Дражайший мой Михаил!
Так как в настоящее время мне нечего тебе сказать, то через мое посредство с тобою будет беседовать наш Плутарх - муж, исполненный веры и очарования, и глава тех, которые посвятили себя благородным думам, этим очаровательным Каменам и небесному Геликону. Но неужели тебе не кажется странным, даже чрезвычайно странным то, что у меня, друга, не хватает слов, в особенности для тебя? Что касается меня, то такого человека я считаю пустым, чем самую философскую пустоту. Но разумеется, когда я принимаюсь писать тебе, я стараюсь держать себя в рамках, а не стремлюсь к многословию. Я принадлежу к тем, которые настолько ценят друга, что ставят его превыше всего и признают друзей, как говорит твой Лелий(римский деятель), лучшим украшением жизни.
Каждого влечет свое пристрастие.
Я презираю Крезов(царь Лидии), не завидую Юлиям(римский государственный деятель), равнодушен к Демосфенам(прославленный оратор), жалею богатых: пусть приобретают себе, что хотят! Я же, если у меня имеются друзья, чувствую себя не только счастливым, но и счастливейшим. Что же поэтому удивительного в том, что для меня нет ничего сладостнее, как болтать с другом? Лишь бы бог укрепил меня в своей добродетели, лишь бы он сделал меня достойным человеком, себе дружественным, ибо добрые люди являются друзьями божиими и только среди таких хранится высший дар, разумей - истинная дружба. Ко всему прочему мне нет никакого дела.
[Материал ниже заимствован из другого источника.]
(** No loss is dropped and none is reported twice, as long as the count stays in an [int]. *)
Definition counted (l : list item) : Prop := Forall (λ i, match i with Lost n => 0 ≤ n | _ => True end) l.
Lemma missed_nonneg last s : 0 ≤ missed last s.
Proof. unfold missed, MaxInt. pose proof (u64_range (s - last - 1)) as H. unfold is_u64 in H. lia. Qed.
Lemma counted_units aus : counted (Unit <$> aus).
Proof. induction aus; by constructor. Qed.
Lemma losses_nonneg l : counted l → 0 ≤ losses l.
Proof. unfold counted. induction 1 as [|i l H Hl IH]; [done|]. cbn. fold (losses l). destruct i; lia. Qed.
Lemma stamp_losses l : counted l → ∀ pts g, 0 ≤ g → g + losses l < 2 ^ 63 →
  let '(fs, (_, g')) := stamp pts g l in reports fs + g' = g + losses l ∧ Forall (λ f, 0 ≤ SeqGap f) fs ∧ 0 ≤ g'.
Proof.
  unfold counted. induction 1 as [|i l H Hl IH]; intros pts g Hg Hb; [cbn in *|pose proof (losses_nonneg l Hl) as Hn; destruct i as [n|d|au]; cbn in *; fold (losses l) in *].
  - split; [lia|]. by split.
  - rewrite i64_small by lia. specialize (IH pts (g + n) ltac:(lia) ltac:(lia)).
    destruct (stamp pts (g + n) l) as [fs [p' g']]. split; [lia|]. apply IH.
  - rewrite (i64_small (g + 1)) by lia. specialize (IH (i64 (pts + d)) (g + 1) ltac:(lia) ltac:(lia)).
    destruct (stamp _ (g + 1) l) as [fs [p' g']]. split; [lia|]. apply IH.
  - specialize (IH (if 0 <? au.2 then i64 (pts + au.2) else pts) 0 ltac:(lia) ltac:(lia)).
    destruct (stamp _ 0 l) as [fs [p' g']]. cbn. fold (reports fs). destruct IH as (H1 & H2 & H3). split; [lia|]. split; [|done]. by constructor.
Qed.

Section play.
Context {U : NetURL} (e : env) (cfg : Config) (tgt : target).

(** A request may carry the credentials. *)
Definition permitted (h scheme : list Z) : Prop :=
  h = host tgt ∧ (scheme = schemeHTTPS ∨ AllowInsecureAuth cfg = true) ∧ (username tgt ≠ [] ∨ password tgt ≠ []).
Definition act_ok (a : act) : Prop :=
  match a with
  | Requested _ h s auth | Redirected h s auth => auth = true → permitted h s
  | OnFrame f => onFrame cfg = true ∧ Data f ≠ []
  | OnCodecUpdate _ => onCodecUpdate cfg = true
  end.
Definition env_ok : Prop := ∀ i, match replies e i with Reply _ body _ => bytes_ok body | NoReply _ => True end.

(** What is not touched while a segment is played. *)
Definition position_kept (c c' : Client) : Prop :=
  lastSeq c' = lastSeq c ∧ pendingDisc c' = pendingDisc c ∧ termErr c' = termErr c ∧ looks c' = looks c.
Definition stream_kept (c c' : Client) : Prop := c_media c' = c_media c ∧ c_mediaURL c' = c_mediaURL c ∧ pending c' = pending c.
(** [out] announces [l], in [n] requests. *)
Record plays (c : Client) (l : list item) (n : nat) (out : list act) (c' : Client) : Prop := {
  pl_frames : frames out = if onFrame cfg then (stamp (mediaPTS c) (pendingSeqGap c) l).1 else [];
  pl_clock : (mediaPTS c', pendingSeqGap c') = (stamp (mediaPTS c) (pendingSeqGap c) l).2;
  pl_asked : asked c' = (asked c + n)%nat;
  pl_acts : Forall act_ok out;
  pl_counted : counted l;
  pl_ok : demuxer_ok (c_demux c');
  pl_kept : stream_kept c c'
}.
Definition heard (c : Client) (l : list item) (out : list act) (c' : Client) : Prop :=
  frames out = (if onFrame cfg then (stamp (mediaPTS c) (pendingSeqGap c) l).1 else []) ∧ (mediaPTS c', pendingSeqGap c') = (stamp (mediaPTS c) (pendingSeqGap c) l).2.
Lemma heard_app c l1 o1 c1 l2 o2 c2 : heard c l1 o1 c1 → heard c1 l2 o2 c2 → heard c (l1 ++ l2) (o1 ++ o2) c2.
Proof.
  intros [F1 P1] [F2 P2]. unfold heard. rewrite acts_frames_app, F1, F2, P2, stamp_app.
  destruct (stamp (mediaPTS c) _ l1) as [f1 [p1 g1]]. cbn in P1. injection P1 as -> ->.
  destruct (stamp p1 g1 l2) as [f2 q]. by destruct (onFrame cfg).
Qed.
Lemma plays_app c l1 n1 o1 c1 l2 n2 o2 c2 : plays c l1 n1 o1 c1 → plays c1 l2 n2 o2 c2 → plays c (l1 ++ l2) (n1 + n2) (o1 ++ o2) c2.
Proof.
  intros [F1 P1 A1 K1 C1 _ S1] [F2 P2 A2 K2 C2 D2 S2]. destruct (heard_app _ _ _ _ _ _ _ (conj F1 P1) (conj F2 P2)) as [F P].
  destruct S1 as (S1 & S1' & S1''), S2 as (S2 & S2' & S2''). split; [done|done|lia|by apply Forall_app_2|by apply Forall_app_2|done|unfold stream_kept; split_and!; congruence].
Qed.
Lemma plays_same c c' out : demuxer_ok (c_demux c') → stream_kept c c' → mediaPTS c' = mediaPTS c → pendingSeqGap c' = pendingSeqGap c →
  asked c' = asked c → frames out = [] → Forall act_ok out → plays c [] 0 out c'.
Proof. intros ? ? Hp Hg Ha Hf ?. split; [|cbn; congruence|lia|done|constructor|done..]. rewrite Hf. by destruct (onFrame cfg). Qed.
Lemma plays_moved c l n out c1 c2 : plays c l n out c1 → c_demux c2 = c_demux c1 → stream_kept c1 c2 → mediaPTS c2 = mediaPTS c1 →
  pendingSeqGap c2 = pendingSeqGap c1 → asked c2 = asked c1 → plays c l n out c2.
Proof.
  intros [F P A K C D (S1 & S2 & S3)] Hd (T1 & T2 & T3) Hp Hg Ha. split; [done|congruence|lia|done|done|by rewrite Hd|].
  unfold stream_kept. split_and!; congruence.
Qed.
Lemma fetch_tells u c : run (fetchMediaPlaylist e cfg tgt u) c
  (λ r c' out, ∃ us, serves (asked c) u r.1 r.2 us ∧ requests c us out c' ∧ is_Some r.2 ∧ playlist_ok r.1)
  (λ _ c' out, (¬ ∃ m mu us, serves (asked c) u m mu us) ∧ ∃ us, (length us ≤ 2)%nat ∧ requests c us out c').
Proof.
  assert (Htl : ∀ v, (length (tried v) ≤ 1)%nat) by (intros v; destruct (tried_cases v) as [-> | ->]; cbn; lia).
  unfold fetchMediaPlaylist. apply run_bind. eapply run_weaken; [by apply get_requests|..]; cbv beta.
  2: { intros x c1 o1 [Hr Hn]. split; [|exists (tried u); specialize (Htl u); split; [lia|done]].
       intros (m & mu & us & H). apply Hn. inversion H; subst; by eexists. }
  intros body c1 o1 (Hr1 & Ha1 & _). assert (Hone : ∀ b, answered (asked c) u (MaxPlaylistBytes cfg) b → b = body) by (intros b Hb; by eapply answered_once).
  destruct (url_Parse u) as [base|] eqn:Eu; [|by destruct Ha1 as ([? ?] & _); congruence].
  assert (Hno : (∀ m, parsePlaylist (Some base) body ≠ Ok (Media m)) →
    (∀ ms v mbody m, parsePlaylist (Some base) body = Ok (Master ms) → selectMediaURL ms = Ok v → answered (S (asked c)) v (MaxPlaylistBytes cfg) mbody →
       parsePlaylist (url_Parse v) mbody ≠ Ok (Media m)) → ¬ ∃ m mu us, serves (asked c) u m mu us).
  { intros H1 H2 (m & mu & us & H). inversion H as [b base' m' Hb Hp Hm|b base' ms v mb m' Hb Hp Hm Hs Hmb Hm']; subst; rewrite (Hone _ Hb) in *; assert (base' = base) as -> by congruence; [by eapply H1|by eapply H2]. }
  pose proof (parsePlaylist_ok (Some base) body) as Hp. unfold parse_body. apply run_bind, run_res.
  destruct (parsePlaylist (Some base) body) as [[m|ms]|x|] eqn:Ep; cbn [with_cause]; [..|done].
  { apply run_ret. cbn [app]. rewrite !app_nil_r. exists [u]. cbn [fst snd]. split; [by eapply serves_media|]. split; [done|]. split; [by eexists|]. apply Hp. }
  2: { cbn [app]. rewrite app_nil_r. split; [apply Hno; [by intros ?|by intros ?]|]. exists [u]. split; [cbn; lia|done]. }
  pose proof (selectMediaURL_chosen ms) as Hs. apply run_bind, run_res. destruct (selectMediaURL ms) as [v|x|] eqn:Ev; cbn [with_cause]; [..|done].
  2: { cbn [app]. rewrite app_nil_r. split; [apply Hno; [by intros ?|intros ? ? ? ? [= <-]; congruence]|]. exists [u]. split; [cbn; lia|done]. }
  assert (Hk : asked c1 = S (asked c)) by (destruct Hr1 as [_ ->]; cbn; lia).
  apply run_bind. eapply run_weaken; [by apply get_requests|..]; cbv beta; rewrite Hk.
  2: { intros x c2 o2 [Hr2 Hn]. cbn [app]. split; [apply Hno; [by intros ?|]|exists ([u] ++ tried v); specialize (Htl v); split; [cbn [app length]; lia|by eapply requests_both]].
       intros ? v' mb ? [= <-] Hv Hmb. assert (v' = v) as -> by congruence. destruct Hn. by eexists. }
  intros mbody c2 o2 (Hr2 & Ha2 & _). pose proof (requests_both _ _ _ _ _ _ _ Hr1 Hr2) as Hr. destruct (url_Parse v) as [mbase|] eqn:Emb.
  2: { by destruct Ha2 as ([? ?] & _); congruence. }
  pose proof (parsePlaylist_ok (Some mbase) mbody) as Hp2. apply run_bind, run_res.
  assert (Hno2 : (∀ m, parsePlaylist (Some mbase) mbody ≠ Ok (Media m)) → ¬ ∃ m mu us, serves (asked c) u m mu us).
  { intros Hm. apply Hno; [by intros ?|]. intros ? v' mb m [= <-] Hv Hmb. assert (v' = v) as -> by congruence. rewrite Emb, (answered_once _ _ _ _ _ Hmb Ha2). apply Hm. }
  destruct (parsePlaylist (Some mbase) mbody) as [[m|ms']|x|] eqn:Ep2; cbn [with_cause]; [..|done].
  - apply run_ret. cbn [app]. rewrite !app_nil_r. exists ([u] ++ [v]). cbn [fst snd]. split; [rewrite <- Emb; eapply serves_master; by rewrite ?Emb|]. split; [done|]. split; [by eexists|]. apply Hp2.
  - apply run_throw. cbn [app]. rewrite !app_nil_r. split; [apply Hno2; by intros ?|]. exists ([u] ++ [v]). split; [cbn; lia|done].
  - cbn [app]. rewrite !app_nil_r. split; [apply Hno2; by intros ?|]. exists ([u] ++ [v]). split; [cbn; lia|done].
Qed.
Будь здоров, дражайший, и люби источник всякой сладости - добродетель вместе с добрыми науками, и воздавай нам любовью за нашу любовь!
Твой Григорий Саввич
В праздник Иоанна Златоуста, января 27-го
27
Эпиграмма
Когда Венера, сопровождаемая своим Купидоном,
Встретилась однажды с девятью музами,
Она обратилась к ним с такими словами:
"Меня чтите, о музы: я первая из всех богов,
Мою власть признают все боги и люди".
Так сказала Венера. А музы: "Но над нами ты не властна.
Музы чтут святилище Геликона, а не твое царство".
Дражайший мой Михаил!
Радуйся в Господе!
Встав за два часа до утренних молитв и сам с собою беседуя между прочими благочестивыми размышлениями, составил я эпиграмму. Помню, среди греческих эпиграмм я читал такую, когда находился в монастыре св. Сергия. Будучи не в силах ее припомнить, я своими словами выразил тот же смысл. Мне кажется, она прекрасно и возвышенно говорит о святилище муз и достойна быть спетой сегодня, когда мы чтим память трёх великих учителей вселенной. О если бы и нам, мой Михаил, удалось достигнуть такой же вершины добродетели!